AVAILABLE DATA: Begin
(* ===== verification/MultiTheorems.v ===== *)
(** MultiTheorems: what transactions promise. *)
From Stdlib Require Strings.String.
From S2P Require Import Prelude Util Sds Objects Server Db Evict CommandTable Multi ServerProofs KeyProofs CommandProofs StringProofs MultiProofs ExecProofs EventProofs ServerDemo FeedProofs.
From S2P Require Reply ReplySpec Request.
Import (notations) Corelib.Init.Byte.
Import (notations) Strings.String.

Section Multi.
Context {V : Type} `{E : Rest V} {mode : Mode} `{EOk : !RestOk V}.
#[local] Abbreviation M := (M V).
#[local] Abbreviation server := (server V).
Implicit Types (s : server) (i j : cid) (c : client) (d : nat) (k : key) (wk : watchedKey).

(** A client that goes on watching a key, from [s1] on; keys are not evicted
    on the way unless [evict] says so. *)
Inductive keeps_watching (evict : bool) i wk s1 : server -> Prop :=
  | kw_start : watching s1 i wk -> keeps_watching evict i wk s1 s1
  | kw_step s s' : keeps_watching evict i wk s1 s -> (evict = false -> ~ evicts s) -> step s s' -> watching s' i wk -> keeps_watching evict i wk s1 s'.

(** A client whose transaction was given up. *)
Definition given_up c : client :=
  let c := set_replies c (replies c ++ [ReplySpec.CObj ((if has (flags c) REDIS_DIRTY_EXEC then Reply.execaborterr else Reply.nullmultibulk) shared)]) in
  set_watched (set_mstate (set_cflags c (Z.land (flags c) (Z.lnot (Z.lor (Z.lor REDIS_MULTI REDIS_DIRTY_CAS) REDIS_DIRTY_EXEC)))) []) [].

Lemma keeps_inv evict i wk s1 s : inv s1 -> keeps_watching evict i wk s1 s -> inv s.
Proof. intros H1. induction 1 as [|s s' _ IH _ (ev & Hev & Er)]; [done|]. destruct (event_spec ev s IH Hev) as (s2 & Er2 & HI & _). congruence. Qed.
Lemma keeps_watches evict i wk s1 s : keeps_watching evict i wk s1 s -> watching s i wk.
Proof. by destruct 1. Qed.

(** Without the mark at the end, there was none at the start, and the value is
    the same, or the key expired or was evicted. *)
Lemma kept_value evict i wk s1 s c : may_move = false -> inv s1 -> keeps_watching evict i wk s1 s -> store s !! i = Some c -> cas c = false ->
  (exists c1, store s1 !! i = Some c1 /\ cas c1 = false) /\
  (value_kept s1 s wk \/ lookup s wk = None /\ (mortal s1 wk \/ evict = true)).
Proof.
  intros Hm H1 Hk. revert c. induction Hk as [Hw|s s' Hk IH Hev (ev & Hok & Er) (c' & Hc' & Hw')]; intros c Hc Hcas.
  { split; [by exists c|]. by left. }
  pose proof (keeps_inv _ _ _ _ _ H1 Hk) as HI. destruct (keeps_watches _ _ _ _ _ Hk) as (c0 & Hc0 & Hw0).
  destruct (event_spec ev s HI Hok) as (s2 & Er2 & _ & Hcalm). rewrite Er in Er2. injection Er2 as <-.
  assert (c = c') as -> by congruence. destruct (Hcalm i wk c0 c' Hc0 Hc' Hw0 Hw' Hcas) as [|[Hcas0 Hv]]; [congruence|].
  destruct (IH c0 Hc0 Hcas0) as [Hs1 Hv1]. split; [done|].
  assert (evicts s -> evict = true) as He by (intros He; destruct evict; [done|by destruct (Hev eq_refl)]).
  destruct Hv1 as [[L1 M1]|[L1 M1]], Hv as [[L2 M2]|[L2 M2]]; [left; split; [congruence|auto]|right; split; [done|]; destruct M2; auto|right; split; [congruence|done]|right; by split].
Qed.

(** [EXEC] of a transaction with a mark. *)
Lemma gives_up i s c : inv s -> store s !! i = Some c -> has (flags c) REDIS_MULTI = true -> has (flags c) (Z.lor REDIS_DIRTY_CAS REDIS_DIRTY_EXEC) = true ->
  exists s', execCommand (call 1) i s = Some (tt, s') /\ same_rest s s' /\ store s' = <[i := given_up c]> (store s) /\ inv s'.
Proof.
  intros HI Hc Hm Hd. set (c1 := set_mstate (set_cflags (set_replies c (replies c ++ [ReplySpec.CObj ((if has (flags c) REDIS_DIRTY_EXEC then Reply.execaborterr else Reply.nullmultibulk) shared)]))
    (Z.land (flags c) (Z.lnot (Z.lor (Z.lor REDIS_MULTI REDIS_DIRTY_CAS) REDIS_DIRTY_EXEC)))) []).
  set (s1 := with_clients s (clients s) (<[i := c1]> (store s))).
  destruct (rel_client (Some i) (fun _ => False) s s i c c1) as [HI1 _]; [by apply rel_start|done|done|constructor|exact (inv_db _ HI i c Hc)|by left|]. fold s1 in HI1.
  destruct (unwatchAllKeys_spec s1 i c1 HI1) as (s' & Er & HI' & _ & Hs & Hst); [cbn; by rewrite lookup_insert_eq|]. exists s'. split; [|split; [exact Hs|split; [|done]]].
  - unfold execCommand, discardTransaction, addReply, add_reply, initClientMultiState, lower, update, get_client, set_client, mbind, M_bind. rewrite Hc, Hm, Hd. cbn [negb]. rewrite Hc. cbn [store with_clients].
    rewrite lookup_insert_eq. cbn [store with_clients]. rewrite lookup_insert_eq. cbn [store with_clients clients set_replies set_mstate set_cflags flags]. rewrite !insert_insert_eq. exact Er.
  - rewrite Hst. cbn. by rewrite insert_insert_eq.
Qed.

(** C2: in a state the server can reach by events that are [event_ok], from a
    start with a database at least and no master unless [may_be_slave], no
    further such event makes it fail an assertion, run into the undefined or
    read what is not there, and the tables of watched keys, the expiry of keys
    and the queues of commands stay consistent. [event_ok] leaves out: a time
    to live of [2^50] or more in absolute value (EXPIRE and its variants,
    SETEX, PSETEX, the options of SET), a KEYS pattern the matcher runs off,
    an offset of SETRANGE that wraps, an end of GETRANGE of [2^32] or more,
    DECRBY of the least long long, RANDOMKEY when the server may be a slave,
    MOVE unless [may_move]; and it asks that a client that connects is new and
    one that asks or ends is there. [getrange_overreads] and
    [stringmatchlen_defects] show two of the failures that are left out. *)
Theorem server_safe n x s ev : (0 < n)%nat -> (may_be_slave = false -> masterhost x = false) -> reachable (@initServer V n x) s -> event_ok s ev ->
  inv s /\ exists s', run_event ev s = Some (tt, s') /\ inv s'.
Proof.
  intros Hn Hx Hr Hev. assert (inv s) as HI by (eapply reach_inv; [by apply (initServer_inv n x)|done]). split; [done|].
  destruct (event_spec ev s HI Hev) as (s' & Er & HI' & _). by exists s'.
Qed.

(** C4: as long as keys are not moved between databases ([may_move]) and
    events are [event_ok], [EXEC] of a client that has gone on watching a key
    runs no command if at some moment since [s1] the key had another value, or
    was gone, having had a value without an expire in [s1], while keys were not
    evicted ([evict]):
    the reply is a null multi bulk (or the error of a refused command), the
    keys and what is propagated do not change, and the transaction is over. A
    key that is gone because it expired, or was evicted, does not count. *)
Theorem watch_aborts_exec evict i wk s1 s2 s c : may_move = false -> inv s1 -> keeps_watching evict i wk s1 s2 -> keeps_watching evict i wk s2 s ->
  lookup s2 wk <> lookup s1 wk -> lookup s2 wk <> None \/ ~ mortal s1 wk /\ evict = false ->
  store s !! i = Some c -> has (flags c) REDIS_MULTI = true ->
  exists s', execCommand (call 1) i s = Some (tt, s') /\ same_rest s s' /\ store s' = <[i := given_up c]> (store s) /\ inv s'.
Proof.
  intros Hmove H1 Hk1 Hk2 Hne Hn Hc Hm. pose proof (keeps_inv _ _ _ _ _ H1 Hk1) as HI2.
  apply gives_up; [by eapply keeps_inv|done|done|]. destruct (cas c) eqn:Ecas.
  - unfold cas, has in *. apply negb_true_iff, Z.eqb_neq. apply negb_true_iff, Z.eqb_neq in Ecas. rewrite Z.land_lor_distr_r. intros [? _]%Z.lor_eq_0_iff. done.
  - destruct (kept_value evict i wk s2 s c Hmove HI2 Hk2 Hc Ecas) as [(c2 & Hc2 & Hcas2) _].
    destruct (kept_value evict i wk s1 s2 c2 Hmove H1 Hk1 Hc2 Hcas2) as [_ [[Hv _]|[Hv Hr]]]; [done|]. destruct Hn as [|[Hn1 Hn2]]; [done|]. destruct Hr; [done|congruence].
Qed.

(** A transaction that is given up, because a watched key was touched or a
    command was refused, runs no command, says which, forgets its queue, its
    keys and its marks, and changes neither keys nor what is propagated. *)
Theorem exec_gives_up i s c : inv s -> store s !! i = Some c -> has (flags c) REDIS_MULTI = true -> has (flags c) (Z.lor REDIS_DIRTY_CAS REDIS_DIRTY_EXEC) = true ->
  exists s', execCommand (call 1) i s = Some (tt, s') /\ same_rest s s' /\ store s' = <[i := given_up c]> (store s) /\ inv s' /\ forall wk, ~ watching s' i wk.
Proof.
  intros HI Hc Hm Hd. destruct (gives_up i s c HI Hc Hm Hd) as (s' & Er & Hr & Hst & HI'). exists s'. split_and!; [done|apply Hr..|done|done|].
  intros wk (c' & Hc' & Hin). rewrite Hst, lookup_insert_eq in Hc'. injection Hc' as <-. by apply elem_of_nil in Hin.
Qed.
AVAILABLE DATA: End
WORK TO BE COMPLETED:
If a line of the entries contains "eapply", it counts; give the total of such lines and nothing more.

WRITTEN ANSWER:
2